# [Required work]
Only the lines below from the one containing "Definition unit_list (l" to the one containing "level r = 0%float" should be repeated, both included and unchanged.

★ ★ ★ ★

(** A sequence of calls of [get_level], one device answer per call. *)
Fixpoint calls_of (devs : list Device) (self : AudioInput) (es : ErrorState)
  : list level_result :=
  match devs with
  | [] => []
  | dev :: rest =>
      match get_level dev self es with
      | Returns r => r :: calls_of rest (self' r) (errors' r)
      | Raises _ => []
      end
  end.

Definition read_errors_after (devs : list Device) : list Z :=
  map (fun r => _read_errors (self' r)) (calls_of devs opened Errors.initial).

End LevelReaderTerms.

(** ** The overlay: observations of the world *)

Section OverlayTerms.

Import Overlay Morph.
#[local] Open Scope float_scope.

Definition gtk_outcome (gtk : option exn) : outcome bool :=
  match gtk with Some e => Raises e | None => Returns true end.

(** [m] leaves the observation [obs] of the world as it was. *)
Definition frames {X R : Type} (obs : World -> X) (m : World -> World * R) : Prop :=
  forall w, obs (fst (m w)) = obs w.

(** The morph state: progress and the closing flag. *)
Definition morph (w : World) : float * bool :=
  (animation_progress (win w), is_closing (win w)).

Definition progress_ok (w : World) : Prop :=
  mem (animation_progress (win w)) levels = true /\
  (is_closing (win w) = false ->
   mem (animation_progress (win w)) rising = true).

Definition entrance_installed (w : World) : bool :=
  existsb (timer_eqb Entrance) (timers w).


Definition effect_eqb (a b : effect) : bool :=
  match a, b with
  | AudioCleanup, AudioCleanup | MainQuit, MainQuit => true
  | _, _ => false
  end.

Definition count (e : effect) (l : list effect) : nat :=
  List.length (filter (effect_eqb e) l).

(** The latch and the cleanup calls made so far. *)
Definition latch (w : World) : bool * list effect :=
  (_shutting_down (win w), effects w).

(** The two teardown triggers, as the toolkit calls them. *)
Definition destroy (w : World) : World := step TDestroy w.
Definition morph_tick (gtk : option exn) (w : World) : World :=
  step (TEntrance gtk) w.

Definition cleaned_once (w : World) : Prop :=
  count AudioCleanup (effects w) = (if _shutting_down (win w) then 1 else 0)%nat
  /\ count MainQuit (effects w) = (if _shutting_down (win w) then 1 else 0)%nat.

(** Everything but the installed timer sources. *)
Definition program (w : World) : WaveformOverlay * Errors.ErrorState * list effect :=
  (win w, error_state w, effects w).

(** The waveform part of the state. *)
Definition waveform (w : World)
  : list float * list float * list float * float :=
  (bars (win w), target_bars (win w), audio_levels (win w),
   overall_audio_level (win w)).

(** One spinner step: add 0.15, wrap once past [2 * pi], clamp. *)
Definition spin (a : float) : float :=
  let a1 := a + 0.15 in
  let a2 := if two_pi <? a1 then a1 - two_pi else a1 in
  py_max 0.0 (py_min a2 two_pi).

Definition NUM_BARS : nat := 16.

Definition shaped (w : World) : Prop :=
  num_bars (win w) = NUM_BARS /\
  List.length (bars (win w)) = NUM_BARS /\
  List.length (target_bars (win w)) = NUM_BARS /\
  List.length (audio_levels (win w)) = NUM_BARS.

(** The interpolation of one bar toward its target, then the clamp. *)
Definition smooth (target bar : float) : float :=
  py_max 0.0 (py_min (bar + (target - bar) * 0.3) 1.0).

Definition smooth_all (targets bars : list float) : list float :=
  map (fun bt => smooth (snd bt) (fst bt)) (combine bars targets).

(** Cap at 1.0, then floor at 0.1, as the two statements of the loop do. *)
Definition cap_floor (x : float) : float :=
  let t := py_min x 1.0 in if t <? 0.1 then 0.1 else t.

(** Exponential moving average with smoothing factor 0.3. *)
Definition ema (overall level : float) : float := overall * 0.7 + level * 0.3.

(** Drop the oldest entry, append the newest. *)
Definition push (history : list float) (level : float) : list float :=
  tl history ++ [level].

(** Target of bar [i]: the history read from the newest end, times the
    jitter drawn for this bar, capped at 1.0 and then floored at 0.1. *)
Definition bar_target (history : list float) (jitter : nat -> float) (i : nat)
  : float :=
  let x := nth (NUM_BARS - 1 - i) history 0 * jitter i in
  let capped := if 1.0 <? x then 1.0 else x in
  if capped <? 0.1 then 0.1 else capped.

Definition spec_audio_tick (level : float) (jitter : nat -> float)
    (s : WaveformOverlay) : WaveformOverlay :=
  let history := push (audio_levels s) level in
  set_target_bars (map (bar_target history jitter) (seq 0 NUM_BARS))
    (set_audio_levels history
       (set_overall_audio_level (ema (overall_audio_level s) level) s)).

Definition write_target (u : nat -> float) (i : nat) (w : World) : World :=
  with_win (set_target_bars
              (replace_nth (target_bars (win w)) i
                 (cap_floor (nth (num_bars (win w) - 1 - i)
                               (audio_levels (win w)) 0 * u i)))
              (win w)) w.

(** The lists and the smoothed level. *)
Definition lists_state (w : World)
  : nat * list float * list float * list float * float :=
  (num_bars (win w), bars (win w), target_bars (win w),
   audio_levels (win w), overall_audio_level (win w)).

Definition unit_list (l : list float) : Prop :=
  Forall (fun x => within 0 1 x = true) l.

(** What holds whatever the level sampler returns. *)
Definition ranges (w : World) : Prop :=
  shaped w /\ unit_list (bars (win w)) /\
  within 0 two_pi (spinner_angle (win w)) = true.





(** A sampler that answers with a fixed value, whatever it is. *)
Definition constant_sampler (x : float) : sampler :=
  fun a es => Returns (Audio.mk_level_result x a es []).



End OverlayTerms.

(** ** The error state: keys and sequences of operations *)

Section ErrorTerms.

Import Errors.
#[local] Open Scope nat_scope.

(** The key of the consecutive-error dict: [f"{category.name}:{context}"]. *)
Definition key (category : ErrorCategory) (context : string) : string :=
  (name category ++ ":" ++ context)%string.



(** The operations on the error state other than [reset]. *)
Inductive error_op : Type :=
  | OpRecord (category : ErrorCategory) (context : string)
  | OpClear (category : ErrorCategory) (context : string)
  | OpLogError (category : ErrorCategory) (msg : string) (exc : option exn)
  | OpLogFatal (category : ErrorCategory) (msg : string) (exc : option exn).

Definition run_op (o : error_op) (st : ErrorState) : ErrorState :=
  match o with
  | OpRecord c ctx => record_error c ctx st
  | OpClear c ctx => clear_consecutive c ctx st
  | OpLogError c m exc => log_error c m exc st
  | OpLogFatal c m exc => log_fatal c m exc st
  end.


End ErrorTerms.

(** ** The level reader: states of the object *)

Section LevelReaderStates.

Import Errors Audio.

(** A stream that is active and whose read returns [data]. *)
Definition dev_reading (data : list byte) : Device :=
  {| is_active := Returns true; read := Returns data |}.

(** An opened object whose counter has reached the limit. *)
Definition tripped : AudioInput := set_read_errors 10 opened.

(** The result of a call that did not touch the stream. *)
Definition untouched (self : AudioInput) (r : level_result) : Prop :=
  level r = 0%float /\ self' r = self /\ calls r = [].


End LevelReaderStates.

(** ** The renderers *)

Section DrawingTerms.

Import Renderers.

(** The largest allocated height the bounds below are checked for. *)
Definition MAX_HEIGHT : Z := 32767.

(** [f] holds of the [n] integers from [z] on. *)
Fixpoint all_from (f : Z -> bool) (n : nat) (z : Z) : bool :=
  match n with
  | O => true
  | S k => f z && all_from f k (z + 1)
  end.

End DrawingTerms.

(** ** The overlay: sources, signals and failures *)

Section OverlayCases.

Import Overlay Morph.
#[local] Open Scope float_scope.

(** A source is installed. *)
Definition installed (src : timer) (w : World) : bool :=
  existsb (timer_eqb src) (timers w).

(** An event other than the [destroy] signal. *)
Definition is_timer (t : tick) : Prop :=
  match t with TDestroy => False | _ => True end.

(** The window after [__init__] and a [destroy] signal. *)
Definition destroyed : World := run [TDestroy] (init 0 Audio.Opened).

(** One firing of each of the seven sources, the outside world quiet. *)
Definition one_round : list tick :=
  [TPosition true 0 0 0 0 None; TPosition false 0 0 0 0 None;
   TAnimation None; TProcessingMode false false 0 None;
   TAudio (fun a es => Returns (Audio.mk_level_result 0 a es [])) (fun _ => 1);
   TEntrance None; TCloseSignal false].

(** The window after a toolkit exception in its first entrance tick. *)
Definition stuck_open : World :=
  run [TEntrance (Some (mk_exn OtherException "set_opacity"))]
    (init 0 Audio.Opened).

(** The window after the connection-error signal. *)
Definition offline : World :=
  run [TProcessingMode false true 0 None] (init 0 Audio.Opened).

(** An overlay whose audio setup failed and whose waveform is the one
    [__init__] made. *)
Definition settled (w : World) : Prop :=
  shaped w /\
  Audio._setup_failed (audio_input (win w)) = true /\
  waveform w = (repeat 0.1 16, repeat 0.1 16, repeat 0 16, 0).

(** A tick whose sampler is [get_level] of audio.py on some stream and
    whose jitter factors are in the range of [random.uniform(0.8, 1.2)]. *)
Definition reads_microphone (t : tick) : Prop :=
  match t with
  | TAudio g u =>
      (exists dev, g = Audio.get_level dev) /\
      forall i, within 0.8 1.2 (u i) = true
  | _ => True
  end.


End OverlayCases.

(* ===================================================================== *)
(** * Properties *)
(* ===================================================================== *)

(* ===================================================================== *)
(** * Facts about binary64 comparisons *)
(* ===================================================================== *)

Section FloatOrder.

#[local] Open Scope float_scope.

(** Swapping the arguments of the specification comparison flips its
    result. *)
Lemma SFcompare_swap (x y : spec_float) :
  SFcompare y x = option_map CompOpp (SFcompare x y).
Proof.
  destruct x as [sx|sx| |sx mx ex], y as [sy|sy| |sy my ey]; simpl;
    try reflexivity;
    try (destruct sx; reflexivity);
    try (destruct sy; reflexivity);
    try (destruct sx, sy; reflexivity).
  destruct sx, sy; simpl; try reflexivity;
    rewrite (Z.compare_antisym ex ey);
    destruct (ex ?= ey)%Z; simpl; try reflexivity;
    change (Pos.compare_cont Eq my mx) with (Pos.compare my mx);
    change (Pos.compare_cont Eq mx my) with (Pos.compare mx my);
    rewrite (Pos.compare_antisym mx my);
    destruct (mx ?= my)%positive; reflexivity.
Qed.

Lemma ltb_leb (x y : float) : (x <? y) = true -> (x <=? y) = true.
Proof.
  rewrite FloatAxioms.ltb_spec, FloatAxioms.leb_spec. unfold SFltb, SFleb.
  destruct (SFcompare (Prim2SF x) (Prim2SF y)) as [[ | | ]|];
    intros H; try discriminate H; reflexivity.
Qed.

Lemma ltb_not_nan_l (x y : float) : (x <? y) = true -> is_nan x = false.
Proof.
  unfold is_nan. rewrite FloatAxioms.ltb_spec, FloatAxioms.eqb_spec. unfold SFltb, SFeqb.
  destruct (Prim2SF x) as [s|s| |s m e]; simpl; intros H;
    try discriminate H; try reflexivity.
  - destruct s; reflexivity.
  - destruct s; simpl; rewrite Z.compare_refl, Pos.compare_cont_refl;
      reflexivity.
Qed.

Lemma ltb_not_nan_r (x y : float) : (x <? y) = true -> is_nan y = false.
Proof.
  unfold is_nan. rewrite FloatAxioms.ltb_spec, FloatAxioms.eqb_spec. unfold SFltb, SFeqb.
  destruct (Prim2SF y) as [s|s| |s m e]; simpl; intros H;
    try reflexivity.
  - destruct s; reflexivity.
  - destruct (Prim2SF x); discriminate H.
  - destruct s; simpl; rewrite Z.compare_refl, Pos.compare_cont_refl;
      reflexivity.
Qed.

Lemma leb_not_nan_l (x y : float) : (x <=? y) = true -> is_nan x = false.
Proof.
  unfold is_nan. rewrite FloatAxioms.leb_spec, FloatAxioms.eqb_spec. unfold SFleb, SFeqb.
  destruct (Prim2SF x) as [s|s| |s m e]; simpl; intros H;
    try discriminate H; try reflexivity.
  - destruct s; reflexivity.
  - destruct s; simpl; rewrite Z.compare_refl, Pos.compare_cont_refl;
      reflexivity.
Qed.

Lemma leb_not_nan_r (x y : float) : (x <=? y) = true -> is_nan y = false.
Proof.
  unfold is_nan. rewrite FloatAxioms.leb_spec, FloatAxioms.eqb_spec. unfold SFleb, SFeqb.
  destruct (Prim2SF y) as [s|s| |s m e]; simpl; intros H;
    try reflexivity.
  - destruct s; reflexivity.
  - destruct (Prim2SF x); discriminate H.
  - destruct s; simpl; rewrite Z.compare_refl, Pos.compare_cont_refl;
      reflexivity.
Qed.

Lemma is_nan_spec (x : float) :
  is_nan x = false <-> Prim2SF x <> S754_nan.
Proof.
  unfold is_nan. rewrite FloatAxioms.eqb_spec. unfold SFeqb.
  destruct (Prim2SF x) as [s|s| |s m e]; simpl.
  - split; [discriminate|reflexivity].
  - destruct s; (split; [discriminate|reflexivity]).
  - split; [discriminate|intros H; now elim H].
  - destruct s; simpl; rewrite Z.compare_refl, Pos.compare_cont_refl;
      (split; [discriminate|reflexivity]).
Qed.

Lemma leb_refl (x : float) : is_nan x = false -> (x <=? x) = true.
Proof.
  unfold is_nan. rewrite FloatAxioms.leb_spec, FloatAxioms.eqb_spec. unfold SFleb, SFeqb.
  destruct (SFcompare (Prim2SF x) (Prim2SF x)) as [[ | | ]|];
    intros H; try discriminate H; reflexivity.
Qed.

(** Two numbers that are not NaN are comparable: if [x < y] fails then
    [y <= x]. *)
Lemma not_ltb_leb (x y : float) :
  is_nan x = false -> is_nan y = false ->
  (x <? y) = false -> (y <=? x) = true.
Proof.
  intros Hx Hy. apply is_nan_spec in Hx. apply is_nan_spec in Hy.
  rewrite FloatAxioms.ltb_spec, FloatAxioms.leb_spec. unfold SFltb, SFleb.
  rewrite (SFcompare_swap (Prim2SF x) (Prim2SF y)).
  destruct (SFcompare (Prim2SF x) (Prim2SF y)) as [[ | | ]|] eqn:E;
    simpl; intros H; try discriminate H; try reflexivity.
  destruct (Prim2SF x), (Prim2SF y); simpl in E;
    try discriminate E; try (now elim Hx); now elim Hy.
Qed.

★ ★ ★ ★

# [Reply]
Definition unit_list (l : list float) : Prop :=
  Forall (fun x => within 0 1 x = true) l.

(** What holds whatever the level sampler returns. *)
Definition ranges (w : World) : Prop :=
  shaped w /\ unit_list (bars (win w)) /\
  within 0 two_pi (spinner_angle (win w)) = true.





(** A sampler that answers with a fixed value, whatever it is. *)
Definition constant_sampler (x : float) : sampler :=
  fun a es => Returns (Audio.mk_level_result x a es []).



End OverlayTerms.

(** ** The error state: keys and sequences of operations *)

Section ErrorTerms.

Import Errors.
#[local] Open Scope nat_scope.

(** The key of the consecutive-error dict: [f"{category.name}:{context}"]. *)
Definition key (category : ErrorCategory) (context : string) : string :=
  (name category ++ ":" ++ context)%string.



(** The operations on the error state other than [reset]. *)
Inductive error_op : Type :=
  | OpRecord (category : ErrorCategory) (context : string)
  | OpClear (category : ErrorCategory) (context : string)
  | OpLogError (category : ErrorCategory) (msg : string) (exc : option exn)
  | OpLogFatal (category : ErrorCategory) (msg : string) (exc : option exn).

Definition run_op (o : error_op) (st : ErrorState) : ErrorState :=
  match o with
  | OpRecord c ctx => record_error c ctx st
  | OpClear c ctx => clear_consecutive c ctx st
  | OpLogError c m exc => log_error c m exc st
  | OpLogFatal c m exc => log_fatal c m exc st
  end.


End ErrorTerms.

(** ** The level reader: states of the object *)

Section LevelReaderStates.

Import Errors Audio.

(** A stream that is active and whose read returns [data]. *)
Definition dev_reading (data : list byte) : Device :=
  {| is_active := Returns true; read := Returns data |}.

(** An opened object whose counter has reached the limit. *)
Definition tripped : AudioInput := set_read_errors 10 opened.

(** The result of a call that did not touch the stream. *)
Definition untouched (self : AudioInput) (r : level_result) : Prop :=
  level r = 0%float /\ self' r = self /\ calls r = [].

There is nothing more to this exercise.